According to a recent study by Oxfam International, wealthy nations, which account for nearly 13% of the global population, have cornered a lion’s share of supply deals for vaccine candidates in phase-3 of the clinical trials

September 17, 2020 by Peoples Dispatch
oxfam COVID vaccine supply report

A recent study has found that a group of wealthy nations have already cornered over half the supply deals for the various COVID-19 vaccine candidates. In a statement on September 17, Thursday, Oxfam International released the details of a study it conducted on the deals struck by producers of the five most promising COVID-19 vaccine candidates so far. The findings of the study were released on the day that health and finance ministers of the G-20 nation-states were meeting to discuss the COVID-19 pandemic.

The study analyzed deals made on five vaccine candidates being developed by AstraZeneca, Gamaleya/Sputnik, Moderna, Pfizer, and Sinovac, which have reached the third phase of clinical trials. The combined total promised supply of these candidate vaccines is around 5.94 billion doses, of which deals have been made for over 5.3 billion doses.

Of the total, deals worth 2.73 billion doses have been struck by producers to sell or offer supply to countries like the US, UK, Japan, Australia, Israel and European Union countries like Switzerland. This amounts to nearly 51% of the vaccine doses going to nations that overall account for only 13% of the global population.

The rest of the 2.57 billion doses will be distributed among the large populous developing countries like India, China, Brazil, Indonesia, Bangladesh and Mexico, among others. The report stated that the UK has acquired the most per capita doses through such deals, five doses per person, while Bangladesh got the least with only one dose for every nine people. 

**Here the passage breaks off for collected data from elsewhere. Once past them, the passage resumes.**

(** Finishing the child span of [ex_nested] makes its parent active again. *)
Lemma finish_span_reactivates_parent_witness :
  Tracer.active (state_of (Tracer._finish_span 1%nat ex_nested)) = Some (ASpan 0%nat).
Proof.
  destruct (finish_span_reactivates_parent 1%nat 0%nat ex_nested) as [Hactive _].
  - vm_compute. reflexivity.
  - rewrite Hactive; vm_compute; reflexivity.
Defined.

End outcomes_examples.

(** ** Child spans *)

Section tracer_children.
Context {P : Type} `{!ContextProvider P span_or_ctx} `{!ModuleGlobals}.
Implicit Types (self : Tracer.t P).

Lemma tagged_refl (s : Span.t) : tagged s s.
Proof. exists (Span.meta s). by destruct s. Qed.

Lemma tagged_set_meta (k v : string) (s s0 : Span.t) :
  tagged s s0 → tagged (Span.set_meta k v s) s0.
Proof. intros [m ->]. by eexists. Qed.

Lemma tagged_set_tags (tags : gmap string string) (s s0 : Span.t) :
  tagged s s0 → tagged (Span.set_tags tags s) s0.
Proof. intros [m ->]. by eexists. Qed.

Lemma started_update_span traces (p : P) w h (span : nat) (s0 : Span.t)
    (f : Span.t -> Span.t) self :
  (∀ s, tagged s s0 → tagged (f s) s0) →
  started traces p w h span s0 self →
  started traces p w h span s0
    (Tracer.set_heap (alter f span (Tracer.heap_ self)) self).
Proof.
  intros Hf (Ht & Hp & Hw & Hh & s & Hs & Htag). split_and!; try done.
  - intros r Hr. simpl. rewrite lookup_alter_ne by done. by apply Hh.
  - exists (f s). simpl. rewrite lookup_alter_eq, Hs. split; [done|by apply Hf].
Qed.

(** The child branch allocates the span and registers it in the trace of
    its parent, which it creates when the table does not have it. *)
Lemma start_child_span_returns (rand : Z * Z) (name : string)
    (child_of : option span_or_ctx) (tid : Z) (parent_id : option Z)
    (parent : option nat) (service resource span_type : option string) self :
  returns
    (Tracer.start_child_span rand name child_of tid parent_id parent
       service resource span_type) self
    (fun span self' =>
       span = fresh (dom (Tracer.heap_ self))
       ∧ Tracer.heap_ self'
         = <[span := Span.mk name service resource span_type tid rand.2 parent_id
                       ∅ ∅ false parent]> (Tracer.heap_ self)
       ∧ Tracer._traces self' !! Some tid
         = Some (child_trace child_of span
                   (default (_Trace.new (Some tid) None None)
                      (Tracer._traces self !! Some tid)))
       ∧ (∀ k, k ≠ Some tid → Tracer._traces self' !! k = Tracer._traces self !! k)
       ∧ Tracer.context_provider self' = Tracer.context_provider self
       ∧ Tracer.writer self' = Tracer.writer self).
Proof.
  unfold Tracer.start_child_span, Tracer.alloc, Tracer._get_or_create_trace,
    Tracer.update_trace.
  destruct parent as [p|]; cbv zeta;
    (destruct child_of as [[c|[ct cs [prio|] [origin|]]]|]; simpl;
     repeat (step; cbv beta); simpl in *;
     (split_and!; try done;
      [ rewrite ?lookup_alter_eq, ?lookup_insert_eq;
        repeat match goal with Hl : _ !! _ = _ |- _ => rewrite Hl end; done
      | intros k Hk; by rewrite ?lookup_alter_ne, ?lookup_insert_ne by done ])).
Qed.


(** [start_span] under a parent with a non-zero trace identifier, in the
    process the tracer was last used in. *)
Lemma start_span_child_returns (rand : Z * Z) (name : string)
    (child_of : option span_or_ctx) (service resource span_type : option string)
    (activate : bool) (tid : Z) self :
  Tracer._pid self = Tracer.getpid self →
  child_of ≫= Tracer.active_trace_id (Tracer.heap_ self) = Some tid →
  tid ≠ 0 →
  let parent := match child_of with
                | Some (ASpan p) => Some p
                | _ => None
                end in
  returns (Tracer.start_span rand name child_of service resource span_type activate) self
    (fun span self' =>
       span = fresh (dom (Tracer.heap_ self))
       ∧ started (Tracer._traces self')
           (if activate
            then (cp_activate (Some (ASpan span)) (Tracer.context_provider self)).1
            else Tracer.context_provider self)
           (Tracer.writer self) (Tracer.heap_ self) span
           (Span.mk name (Tracer.choose_service service parent self) resource span_type
              tid rand.2 (child_of ≫= Tracer.active_span_id (Tracer.heap_ self))
              ∅ ∅ false parent)
           self'
       ∧ Tracer._traces self' !! Some tid
         = Some (child_trace child_of span
                   (default (_Trace.new (Some tid) None None)
                      (Tracer._traces self !! Some tid)))
       ∧ (∀ k, k ≠ Some tid → Tracer._traces self' !! k = Tracer._traces self !! k)).
Proof.
  intros Hpid Htid Hnz parent.
  unfold Tracer.start_span. apply returns_bind. unfold returns at 1.
  rewrite (check_new_process_same_pid self Hpid).
  step. step. cbv beta zeta. rewrite Htid.
  replace (truthy_int (Some tid)) with true
    by (symmetry; simpl; by apply negb_true_iff, Z.eqb_neq).
  simpl default. fold parent. step.
  eapply returns_mono; [apply start_child_span_returns|].
  intros span self2 (Hspan & Hheap & Hl & Hother & Hp & Hw). cbv beta.
  set (s0 := Span.mk name (Tracer.choose_service service parent self) resource span_type
               tid rand.2 (child_of ≫= Tracer.active_span_id (Tracer.heap_ self))
               ∅ ∅ false parent) in *.
  set (p1 := if activate
             then (cp_activate (Some (ASpan span)) (Tracer.context_provider self)).1
             else Tracer.context_provider self).
  assert (Hfresh : Tracer.heap_ self !! span = None).
  { rewrite Hspan. apply not_elem_of_dom, is_fresh. }
  step.
  apply (returns_mono _ _ (fun _ self3 =>
           started (Tracer._traces self2) p1 (Tracer.writer self) (Tracer.heap_ self)
             span s0 self3)).
  { assert (Hst : ∀ p, started (Tracer._traces self2) p (Tracer.writer self)
                         (Tracer.heap_ self) span s0
                         (Tracer.set_context_provider p self2)).
    { intros p. split_and!; try done; simpl; rewrite Hheap.
      - intros r Hr. by rewrite lookup_insert_ne.
      - exists s0. rewrite lookup_insert_eq. split; [done|apply tagged_refl]. }
    unfold Tracer.provider_activate, p1. destruct activate.
    - step. rewrite Hp. apply Hst.
    - step. rewrite <- Hp. specialize (Hst (Tracer.context_provider self2)).
      replace (Tracer.set_context_provider (Tracer.context_provider self2) self2)
        with self2 in Hst by (by destruct self2).
      exact Hst. }
  intros [] self3 Hst. cbv beta.
  revert Hst. generalize self3. clear self3.
  unfold Tracer.update_span, Tracer._update_dogstatsd_constant_tags.
  intros self3 Hst.
  repeat
    lazymatch goal with
    | |- returns (bind _ _) _ _ => apply returns_bind
    | |- returns (if ?b then _ else _) _ _ => destruct b
    | |- returns get _ _ => apply returns_get; cbv beta
    | Hr : started _ _ _ _ _ _ ?st |- returns (modify _) ?st _ =>
        apply (returns_modify_inv _ _ _ _ Hr);
        [ clear; intros st' Hr';
          first [ apply started_update_span;
                  [intros ? ?; first [by apply tagged_set_tags|by apply tagged_set_meta]
                  |exact Hr']
                | exact Hr' ]
        | clear Hr; intros ? Hr ]
    | |- returns (ret tt) _ (fun _ _ => _) => apply returns_ret; cbv beta
    end.
  all: apply returns_ret; split; [done|].
  all: pose proof Hst as (Ht & _); rewrite Ht; by split_and!.
Qed.


(** A span started under a parent with a non-zero trace identifier, in the
    process the tracer was last used in: [start_span] returns a new span of
    the parent's trace, with the parent's identifier as [parent_id], not
    finished, linked to the parent when it is a local span; the span is
    appended to the trace registered under that identifier (created with the
    defaults when missing), whose sampling decision and finished count are
    not touched, and which takes the priority and the origin of a parent
    [Context] that has them. The other traces, the other spans and the
    writer are left alone, and the span is activated iff [activate] is set. *)
Theorem start_span_child_joins_trace (rand : Z * Z) (name : string)
    (child_of : option span_or_ctx) (service resource span_type : option string)
    (activate : bool) (tid : Z) self :
  Tracer._pid self = Tracer.getpid self →
  child_of ≫= Tracer.active_trace_id (Tracer.heap_ self) = Some tid →
  tid ≠ 0 →
  ∃ span self' s,
    Tracer.start_span rand name child_of service resource span_type activate self
    = Ok span self'
    ∧ Tracer.heap_ self !! span = None
    ∧ Tracer.heap_ self' !! span = Some s
    ∧ Span.trace_id s = tid
    ∧ Span.span_id s = rand.2
    ∧ Span.parent_id s = child_of ≫= Tracer.active_span_id (Tracer.heap_ self)
    ∧ Span._parent s = match child_of with
                       | Some (ASpan p) => Some p
                       | _ => None
                       end
    ∧ Span.finished s = false
    ∧ (∀ r, r ≠ span → Tracer.heap_ self' !! r = Tracer.heap_ self !! r)
    ∧ Tracer._traces self' !! Some tid
      = Some (child_trace child_of span
                (default (_Trace.new (Some tid) None None)
                   (Tracer._traces self !! Some tid)))
    ∧ (∀ k, k ≠ Some tid → Tracer._traces self' !! k = Tracer._traces self !! k)
    ∧ Tracer.writer self' = Tracer.writer self
    ∧ Tracer.context_provider self'
      = if activate
        then (cp_activate (Some (ASpan span)) (Tracer.context_provider self)).1
        else Tracer.context_provider self.
Proof.
  intros Hpid Htid Hnz.
  pose proof (start_span_child_returns rand name child_of service resource span_type
                activate tid self Hpid Htid Hnz) as Hr.
  apply returns_iff in Hr
    as (span & self' & Hr & Hspan & (_ & Hp & Hw & Hh & s & Hs & [m Hm]) & Hl & Hother).
  exists span, self', s. split; [exact Hr|].
  split; [rewrite Hspan; apply not_elem_of_dom, is_fresh|].
  split; [exact Hs|]. rewrite Hm. simpl. by split_and!.
Qed.

End tracer_children.

Section gevent_children.
Context `{!ModuleGlobals}.
Implicit Types (self : Tracer.t (GeventContextProvider.t span_or_ctx)).

Lemma gevent_getcurrent_activate (x : option span_or_ctx)
    (w : GeventContextProvider.t span_or_ctx) :
  GeventContextProvider.getcurrent (cp_activate x w).1 = GeventContextProvider.getcurrent w.
Proof.
  simpl. unfold GeventContextProvider.activate.
  by destruct (GeventContextProvider.getcurrent w) eqn:Hg.
Qed.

The trend is not the same among all the suppliers. Moderna, for instance, has only struck deals with wealthy nations and intends to make a profit out of the vaccine, despite receiving funding commitments to the tune of USD 2.5 billion from the US government.

Meanwhile, the UK-based AstraZeneca has pledged around two-thirds of its promised vaccine supply to developing nations, which includes over 300 million doses pledged to the COVAX Advance Market Commitment (AMC) vaccine pooling initiative.

Health activists around the globe have raised concerns about rich nations cornering the vaccine supply at the cost of poorer countries. According to Oxfam, even in the highly unlikely case of all five vaccine candidates in phase-3 trials turning out to be successful, it will still not be enough to vaccinate even half the world.